1. We must be willing to believe that we can learn from our brothers and sisters. “If you cannot listen to your brother, you cannot listen to the Holy Spirit” (Vogt in Foster, 187). 2. We must understand that others are more spiritually mature than we are. They have gone “further into the divine Center” than we have. 3. We must understand that there are many forms of spiritual direction: a. Preaching b. Small group ministry c. Study and memorization of the Word d. Accountability/Discipleship groups, etc. e. Meeting weekly for coffee and prayer There are a few dangers in corporate guidance that need to be mentioned. The most destructive danger is manipulation and control by leaders. “If corporate guidance is not handled within the larger contest of an all-pervasive grace, it degenerates into an effective way to straighten out deviant behavior” (Foster, 187).

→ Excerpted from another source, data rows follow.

(* ===== verification/Sending.v ===== *)
(** Sending messages: padding, sessions and prekeys, [sendContent] with its
    retries, sync copies and [SendMessage] ([pkg/signalmeow/sending.go],
    [keys.go], [store/session_store.go]).

    The Signal protocol (sessions, sealed sender, sender keys) is libsignal's
    and a parameter, as are JSON, protobuf and the two websockets.  Reads and
    writes of the database do not fail.  The requests that go out are kept in
    a log. *)
From Stdlib Require Import ZifyNat.
From S2P Require Import Prelude GoLib ServiceId Crypto Storage ChatSettings RecipientStore StorageSync Groups GroupCache GroupChanges.

Inductive send_error :=
| ErrUnregisteredUser
| ErrDevicesChanged
| ErrRateLimited
| SessionNotFound
| OtherError (what : bytes).

Definition err {A} (what : string) : outcome send_error A := Err (OtherError (str what)).

(** ** Padding *)

Definition padBlock (block : bytes) (pos : nat) : outcome send_error bytes :=
  if (length block <=? pos)%nat then err "Padding error"
  else Ok (take pos block ++ [x80] ++ repeat x00 (length block - S pos)).

Definition addPadding (version : Z) (contents : bytes) : outcome send_error bytes :=
  if version <? 2 then err "Unknown version"
  else if version =? 2 then Ok contents
  else
    let messageLengthWithTerminator := (length contents + 1)%nat in
    let messagePartCount := (messageLengthWithTerminator / 160 + (if messageLengthWithTerminator mod 160 =? 0 then 0 else 1))%nat in
    let messageLengthWithPadding := (messagePartCount * 160)%nat in
    padBlock (contents ++ repeat x00 (messageLengthWithPadding - length contents)) (length contents).

(** The loop of [stripPadding], from the end: the list is reversed. *)
Fixpoint strip_reversed (rev_contents : bytes) : outcome send_error bytes :=
  match rev_contents with
  | [] => err "invalid ISO7816 padding"
  | b :: r => if bool_decide (b = x80) then Ok (List.rev r)
              else if negb (bool_decide (b = x00)) then err "invalid ISO7816 padding" else strip_reversed r
  end.
Definition stripPadding (contents : bytes) : outcome send_error bytes := strip_reversed (List.rev contents).

Lemma strip_zeros n r : strip_reversed (repeat x00 n ++ x80 :: r) = Ok (List.rev r).
Proof. induction n as [|n IH]; cbn [repeat app strip_reversed]; [by rewrite bool_decide_true|]. rewrite bool_decide_false by done. by rewrite bool_decide_true. Qed.
(** [tries] is [3 - retries]. *)
Fixpoint sendToGroupWithSenderKey (tries : nat) (groupID : fixed 32) (allRecipients : list ServiceID) (sec : option SendEndorsementCache)
  (content : Content) (messageTimestamp : Z) : sender GroupMessageSendResult :=
  match tries with
  | O => sendToGroup dev now allRecipients content messageTimestamp None (Some groupID)
  | S tries =>
      let groupIDStr := BytesToGroupIdentifier (Some groupID) in
      let again := sendToGroupWithSenderKey tries groupID allRecipients sec content messageTimestamp in
      let* _ := slift (own_address dev) in
      let* _ := smodify (fun s => if (tries =? 2)%nat
                  then set_sendCache (ss_sendCache s ++ map (fun r => (mkSendKey r groupIDStr messageTimestamp, content)) allRecipients) s else s) in
      let* l := getDevicesIDs sec allRecipients (mkPlaced ∅ [] [] []) in
      if (length (pl_senderKey l) =? 0)%nat then
        sendToGroup dev now allRecipients content messageTimestamp (Some (mkGroupResult [] (pl_failed l))) (Some groupID)
      else
        let* ski := current_info groupIDStr in
        let '(xak, added, removed) := diffRecipients (ski_SharedWith ski) (pl_devices l) in
        let* r := reset_removed ski added removed (pl_devices l) in
        let* g := distribute r.1 r.2 l groupIDStr messageTimestamp groupID in
        if gs_needsRetry g then again
        else
          let* enc := try (encryptWithSenderKey groupID (ski_DistributionID (gs_info g)) (gs_senderKey g) content) in
          match enc with
          | inl SessionNotFound => let* _ := DeleteSenderKeyInfo groupIDStr in again
          | inl e => slift (Err e)
          | inr (key, ssCiphertext) =>
              let* token := slift (send_token sec (gs_devices g) xak) in
              let* resp := try (send_request false (str "PUT") (multi_path messageTimestamp content) ssCiphertext
                             [(str "Content-Type", str "application/vnd.signal-messenger.mrm"); token]) in
              let status := match resp with inr resp => ws_Status resp | inl _ => 0 end in
              let body := match resp with inr resp => ws_Body resp | inl _ => [] end in
              let* _ := log_event (Ev_Multi key (map fst (gs_senderKey g)) allRecipients status) in
              multi_response again groupID allRecipients content messageTimestamp l g status body
          end
  end.

Definition with_group (ctx : GroupContextV2) (m : DataMessage) : DataMessage :=
  mkData (dm_Timestamp m) (dm_ProfileKey m) (Some ctx) (dm_IsViewOnce m) (dm_Flags m) (dm_Attachments m) (dm_rest m).

(** The timestamp of a group message and the message with the group in it.
    An edit without a message panics. *)
Definition address_to_group (group : Group) (content : Content) : outcome send_error (Z * Content) :=
  let metadata := wrap_err (fun _ => OtherError (str "group metadata")) (groupMetadataForDataMessage group) in
  let wrap c := mkContent c (ct_SKDM content) (ct_PniSignature content) in
  match ct_Content content with
  | Content_DataMessage m => let! ctx := metadata in Ok (default 0 (dm_Timestamp m), wrap (Content_DataMessage (with_group ctx m)))
  | Content_EditMessage e =>
      let! m := match em_DataMessage e with Some m => Ok m | None => Panic end in
      let! ctx := metadata in
      Ok (default 0 (dm_Timestamp m), wrap (Content_EditMessage (mkEdit (em_TargetSentTimestamp e) (Some (with_group ctx m)))))
  | Content_TypingMessage t =>
      let! gid := wrap_err (fun _ => OtherError (str "group ID")) (GroupIdentifier_Bytes (grp_Identifier group)) in
      Ok (default 0 (ty_Timestamp t), wrap (Content_TypingMessage (mkTyping (ty_Timestamp t) (ty_Started t) (Some (fixed_bytes gid)))))
  | _ => Ok (0, content)
  end.

(** With the group and the endorsement that [RetrieveGroupByID] returned. *)
Definition SendGroupMessage (gid : bytes) (group : Group) (endorsement : option SendEndorsementCache) (content : Content)
  : sender GroupMessageSendResult :=
  let* a := slift (address_to_group group content) in
  let* gidBytes := slift (wrap_err (fun _ => OtherError (str "group ID")) (GroupIdentifier_Bytes gid)) in
  sendToGroupWithSenderKey 3 gidBytes (map UserServiceID (grp_Members group)) endorsement a.2 a.1.

(** ** Retry requests *)

(** The fields that retries use; an address is a name and a device ID. *)
Record DecryptionResult := mkDecryption {
  dr_SenderAddress : bytes * Z; dr_GroupID : option (fixed 32); dr_Ciphertext : bytes; dr_CiphertextType : Z
}.

Definition NameServiceID (address : bytes * Z) : outcome send_error ServiceID :=
  wrap_err (fun _ => OtherError (str "sender name")) (ServiceIDFromString address.1).

Definition fails {A} (what : string) (o : option A) : outcome send_error A := of_option (OtherError (str what)) o.

Definition sendRetryRequest (result : DecryptionResult) (originalTS : Z) : sender unit :=
  let* serviceID := slift (NameServiceID (dr_SenderAddress result)) in
  let* dem := slift (fails "decryption error message"
                (DecryptionErrorMessageForOriginalMessage (dr_Ciphertext result) (dr_CiphertextType result) originalTS (dr_SenderAddress result).2)) in
  let* demBytes := slift (fails "serialize" (dem_Serialize dem)) in
  let* ctm := slift (fails "plaintext content" (PlaintextContentFromDecryptionErrorMessage dem)) in
  let* r := send_content dev now serviceID now (mkContent (Content_DecryptionErrorMessage demBytes) None None) true (dr_GroupID result) (Some ctm) in
  match r.2 with inl e => slift (Err e) | inr _ => sret tt end.

(** [int64] of a [uint64] *)
Definition int64 (x : Z) : Z := if x <? 2 ^ 63 then x else x - 2 ^ 64.

(** In milliseconds. *)
Definition RetryRespondMaxAge : Z := 30 * 24 * 3600 * 1000.

(** The ring buffer of sent messages: what is found among all that were
    pushed. *)
Context (sendCache_Get : list (sendCacheKey * Content) -> sendCacheKey -> option Content).

(** The session is archived if it is still the one the message was sent in. *)
Definition archive_session (address : ServiceID * Z) (dem : decryption_error) : sender bool :=
  let* ratchetKey := slift (fails "ratchet key" (dem_GetRatchetKey dem)) in
  let* session := gets (fun s => ss_sessions s !! address) in
  match ratchetKey, session with
  | Some ratchetKey, Some session =>
      let* matches := slift (fails "ratchet key match" (CurrentRatchetKeyMatches session ratchetKey)) in
      if matches : bool then
        let* session := slift (fails "archive" (ArchiveCurrentState session)) in
        let* _ := StoreSession address session in
        sret true
      else sret false
  | _, _ => sret false
  end.

(** The sender key is sent again to a device it was shared with. *)
Definition retry_skdm (groupID : bytes) (serviceID : ServiceID) (deviceID : Z) : sender (option skdm) :=
  if beqb groupID [] then sret None
  else
    let* ski := GetSenderKeyInfo groupID in
    let* _ := slift (own_address dev) in
    match ski with
    | None => sret None
    | Some ski =>
        if bool_decide (deviceID ∈ default [] (ski_SharedWith ski !! serviceID)) then
          let* m := distribution_message (ski_DistributionID ski) in sret (Some m)
        else sret None
    end.

Definition handleRetryRequest (result : DecryptionResult) (dem : decryption_error) : sender unit :=
  let* destDeviceID := slift (fails "device ID" (dem_GetDeviceID dem)) in
  if negb (destDeviceID =? dev_DeviceID dev) then sret tt
  else
    let* serviceID := slift (NameServiceID (dr_SenderAddress result)) in
    let deviceID := (dr_SenderAddress result).2 in
    let* ts := slift (fails "timestamp" (dem_GetTimestamp dem)) in
    let* didArchiveSession := archive_session (serviceID, deviceID) dem in
    let groupID := BytesToGroupIdentifier (dr_GroupID result) in
    let* m := retry_skdm groupID serviceID deviceID in
    let* cached := gets (fun s => if now - int64 ts <? RetryRespondMaxAge then sendCache_Get (ss_sendCache s) (mkSendKey serviceID groupID ts) else None) in
    match cached, m with
    | None, None =>
        if didArchiveSession then
          let* d1 := draw_next in
          let* d2 := draw_next in
          let padding := random_Bytes d2 (rand_IntN d1 511 + 1) in
          let* r := send_content dev now serviceID now (mkContent (Content_NullMessage padding) None None) true (dr_GroupID result) None in
          match r.2 with inl e => slift (Err e) | inr _ => sret tt end
        else sret tt
    | _, _ =>
        let retryContent := match cached with Some c => mkContent (ct_Content c) m (ct_PniSignature c) | None => mkContent Content_nil m None end in
        let* r := send_content dev now serviceID (if isSome cached then ts else now) retryContent true (dr_GroupID result) None in
        match r.2 with inl e => slift (Err e) | inr _ => sret tt end
    end.

End SenderKeys.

Matthew 12:20 points out the gentle nature of Jesus in dealing with others, “A bruised reed he will not break, and a smoldering wick he will not snuff out, till he leads justice to victory.” It was not his way to be manipulative or controlling. If we are to imitate Him, we too must show compassion and tenderness to others.

There is also danger in becoming “a hard-hearted and stiff-necked people to hinder Spiritinspired leaders” (ibid, 188). It is true that leaders need to be held accountable by those they lead, they still need the freedom to lead.

If God has called them to lead, they should not have to bring every detail of life to the community. We must never be seduced by Western democratic ideals into believing that every person must have an equal say about every triviality in the community’s life. We must always make sure that corporate guidance is married to Scripture. God’s Word must penetrate all of our thinking and decision making. God’s Spirit will NEVER go against or be in opposition to the written Word.

Yet we must remember that corporate guidance is:

. . .limited by out finitude. We are fallible human beings and there are times when, despite our best efforts, our own prejudices and fears keep us from a Spirit-led unity. Sometimes we simply see things differently. Paul and Barnabas, for example could not agree on whether to take John Mark with them on their second missionary journey. Luke says ‘a sharp contention’ developed between them (Acts 15:39). We should not be surprised if we have the same experiences in our ministry efforts (ibid, 188). Foster points out than when (not if) these times occur “that we be kind to each other” (ibid, 189). For we can know one thing for sure:

The aim of God in history is the creation of an all-inclusive community of loving persons, with Himself included in that community as its prime sustainer and most glorious inhabitant (Willard in Foster, 189). We cannot become this community without God’s love and guidance, and we cannot maintain this community unless we love as Christ loved the church.